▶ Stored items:
● ● ● ● ●
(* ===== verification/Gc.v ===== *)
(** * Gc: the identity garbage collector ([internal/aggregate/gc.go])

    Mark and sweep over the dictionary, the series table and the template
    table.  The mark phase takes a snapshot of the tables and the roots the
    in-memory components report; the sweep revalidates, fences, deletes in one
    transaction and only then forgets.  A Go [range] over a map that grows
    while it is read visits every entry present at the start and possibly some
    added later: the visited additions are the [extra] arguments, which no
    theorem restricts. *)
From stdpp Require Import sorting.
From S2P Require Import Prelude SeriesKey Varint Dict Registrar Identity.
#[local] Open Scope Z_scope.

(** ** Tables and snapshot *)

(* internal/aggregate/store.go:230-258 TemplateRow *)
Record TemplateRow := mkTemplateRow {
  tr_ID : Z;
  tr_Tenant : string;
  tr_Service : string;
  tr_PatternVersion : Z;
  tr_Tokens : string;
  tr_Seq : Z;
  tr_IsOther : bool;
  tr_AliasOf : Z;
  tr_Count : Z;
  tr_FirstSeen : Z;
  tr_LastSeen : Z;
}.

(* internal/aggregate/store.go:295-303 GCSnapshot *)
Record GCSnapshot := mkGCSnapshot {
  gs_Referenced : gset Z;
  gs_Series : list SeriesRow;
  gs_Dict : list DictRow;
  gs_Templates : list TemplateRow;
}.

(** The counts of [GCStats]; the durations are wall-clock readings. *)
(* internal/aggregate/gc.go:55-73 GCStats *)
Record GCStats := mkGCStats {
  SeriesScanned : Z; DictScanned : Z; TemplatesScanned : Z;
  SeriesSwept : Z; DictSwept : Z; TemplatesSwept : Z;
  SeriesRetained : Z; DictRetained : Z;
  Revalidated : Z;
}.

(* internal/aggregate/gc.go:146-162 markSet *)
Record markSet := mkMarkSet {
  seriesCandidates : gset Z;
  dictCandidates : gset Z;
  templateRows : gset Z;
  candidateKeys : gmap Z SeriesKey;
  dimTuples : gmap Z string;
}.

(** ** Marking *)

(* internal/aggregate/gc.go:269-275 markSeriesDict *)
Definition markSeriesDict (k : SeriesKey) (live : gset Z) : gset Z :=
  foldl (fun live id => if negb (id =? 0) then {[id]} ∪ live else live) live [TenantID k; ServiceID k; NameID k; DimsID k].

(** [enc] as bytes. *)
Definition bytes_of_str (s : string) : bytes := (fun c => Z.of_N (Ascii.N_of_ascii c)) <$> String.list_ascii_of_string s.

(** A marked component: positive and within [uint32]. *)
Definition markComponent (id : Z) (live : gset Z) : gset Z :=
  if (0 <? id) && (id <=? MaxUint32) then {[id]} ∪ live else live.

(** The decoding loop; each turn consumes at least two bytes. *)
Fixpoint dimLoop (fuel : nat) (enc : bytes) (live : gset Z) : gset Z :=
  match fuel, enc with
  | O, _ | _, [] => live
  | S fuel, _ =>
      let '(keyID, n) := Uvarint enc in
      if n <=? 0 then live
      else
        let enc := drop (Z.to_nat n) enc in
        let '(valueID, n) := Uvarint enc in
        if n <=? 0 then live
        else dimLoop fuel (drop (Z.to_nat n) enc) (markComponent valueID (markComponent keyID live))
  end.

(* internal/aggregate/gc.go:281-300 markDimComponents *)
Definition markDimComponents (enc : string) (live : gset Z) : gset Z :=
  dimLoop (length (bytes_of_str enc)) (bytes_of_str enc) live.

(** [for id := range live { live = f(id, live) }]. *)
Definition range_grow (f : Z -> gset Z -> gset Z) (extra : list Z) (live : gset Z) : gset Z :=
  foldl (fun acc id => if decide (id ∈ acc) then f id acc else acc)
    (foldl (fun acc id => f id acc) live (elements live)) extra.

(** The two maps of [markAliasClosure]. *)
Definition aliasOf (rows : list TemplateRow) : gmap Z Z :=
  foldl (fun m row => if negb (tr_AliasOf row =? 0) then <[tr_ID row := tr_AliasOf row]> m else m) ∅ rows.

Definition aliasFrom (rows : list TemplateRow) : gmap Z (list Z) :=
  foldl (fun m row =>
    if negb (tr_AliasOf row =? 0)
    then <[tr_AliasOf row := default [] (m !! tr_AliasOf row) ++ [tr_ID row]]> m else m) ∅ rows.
● ● ● ● ●
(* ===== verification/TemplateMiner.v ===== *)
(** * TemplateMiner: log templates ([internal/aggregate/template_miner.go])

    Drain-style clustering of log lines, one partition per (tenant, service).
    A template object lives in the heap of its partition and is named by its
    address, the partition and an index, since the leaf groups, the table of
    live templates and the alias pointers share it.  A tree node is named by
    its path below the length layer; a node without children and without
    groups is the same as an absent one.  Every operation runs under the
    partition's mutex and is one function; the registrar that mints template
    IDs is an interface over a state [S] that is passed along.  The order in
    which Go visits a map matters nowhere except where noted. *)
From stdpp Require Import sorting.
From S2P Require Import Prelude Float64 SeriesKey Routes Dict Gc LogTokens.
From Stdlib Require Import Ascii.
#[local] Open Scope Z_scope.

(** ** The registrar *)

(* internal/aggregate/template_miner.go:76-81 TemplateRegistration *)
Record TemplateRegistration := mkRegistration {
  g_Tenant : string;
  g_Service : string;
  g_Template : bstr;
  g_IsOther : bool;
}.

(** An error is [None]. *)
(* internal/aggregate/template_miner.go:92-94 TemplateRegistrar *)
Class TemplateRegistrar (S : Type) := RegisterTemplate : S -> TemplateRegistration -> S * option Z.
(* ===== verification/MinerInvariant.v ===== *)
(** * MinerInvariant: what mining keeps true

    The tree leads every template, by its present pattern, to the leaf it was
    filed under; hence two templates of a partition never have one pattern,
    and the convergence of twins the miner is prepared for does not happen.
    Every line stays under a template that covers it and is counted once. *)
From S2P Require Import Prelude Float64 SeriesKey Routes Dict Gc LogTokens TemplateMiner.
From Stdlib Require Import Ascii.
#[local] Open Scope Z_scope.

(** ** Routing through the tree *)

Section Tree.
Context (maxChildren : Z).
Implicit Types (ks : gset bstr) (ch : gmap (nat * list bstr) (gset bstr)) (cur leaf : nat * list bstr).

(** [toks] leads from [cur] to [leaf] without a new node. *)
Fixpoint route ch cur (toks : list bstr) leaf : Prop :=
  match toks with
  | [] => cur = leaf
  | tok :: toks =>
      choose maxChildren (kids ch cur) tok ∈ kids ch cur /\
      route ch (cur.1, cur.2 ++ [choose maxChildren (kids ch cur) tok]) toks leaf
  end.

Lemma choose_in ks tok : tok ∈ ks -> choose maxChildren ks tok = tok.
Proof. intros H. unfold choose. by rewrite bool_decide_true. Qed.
● ● ● ● ●
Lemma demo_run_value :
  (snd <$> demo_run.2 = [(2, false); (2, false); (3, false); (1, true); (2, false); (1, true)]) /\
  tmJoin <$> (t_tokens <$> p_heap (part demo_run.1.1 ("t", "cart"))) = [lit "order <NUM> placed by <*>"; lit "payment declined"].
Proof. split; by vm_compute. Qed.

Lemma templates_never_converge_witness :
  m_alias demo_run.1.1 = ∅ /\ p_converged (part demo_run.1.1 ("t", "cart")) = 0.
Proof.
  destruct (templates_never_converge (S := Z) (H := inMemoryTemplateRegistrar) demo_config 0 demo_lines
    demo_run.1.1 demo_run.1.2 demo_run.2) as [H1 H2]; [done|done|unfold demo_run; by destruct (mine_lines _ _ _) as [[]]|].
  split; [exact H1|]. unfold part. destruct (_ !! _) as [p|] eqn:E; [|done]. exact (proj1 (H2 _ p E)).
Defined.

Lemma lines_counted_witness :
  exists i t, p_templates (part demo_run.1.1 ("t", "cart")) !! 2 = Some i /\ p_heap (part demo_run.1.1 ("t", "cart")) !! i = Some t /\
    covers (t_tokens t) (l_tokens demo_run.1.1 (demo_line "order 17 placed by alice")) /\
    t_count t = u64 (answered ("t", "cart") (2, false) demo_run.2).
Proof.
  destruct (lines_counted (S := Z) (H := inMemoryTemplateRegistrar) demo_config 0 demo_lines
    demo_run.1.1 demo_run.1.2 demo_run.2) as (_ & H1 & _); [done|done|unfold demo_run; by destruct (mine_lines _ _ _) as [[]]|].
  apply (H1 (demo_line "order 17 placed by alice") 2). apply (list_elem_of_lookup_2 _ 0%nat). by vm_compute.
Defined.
● ● ● ● ●
▶ WHAT YOU WILL DO: When you reach the line with "(** [toks] leads" in the records above, start writing out lines exactly, and stop once the line with "Proof. intros H." has been written; include nothing else.

▶ YOUR RESPONSE:
(** [toks] leads from [cur] to [leaf] without a new node. *)
Fixpoint route ch cur (toks : list bstr) leaf : Prop :=
  match toks with
  | [] => cur = leaf
  | tok :: toks =>
      choose maxChildren (kids ch cur) tok ∈ kids ch cur /\
      route ch (cur.1, cur.2 ++ [choose maxChildren (kids ch cur) tok]) toks leaf
  end.

Lemma choose_in ks tok : tok ∈ ks -> choose maxChildren ks tok = tok.
Proof. intros H. unfold choose. by rewrite bool_decide_true. Qed.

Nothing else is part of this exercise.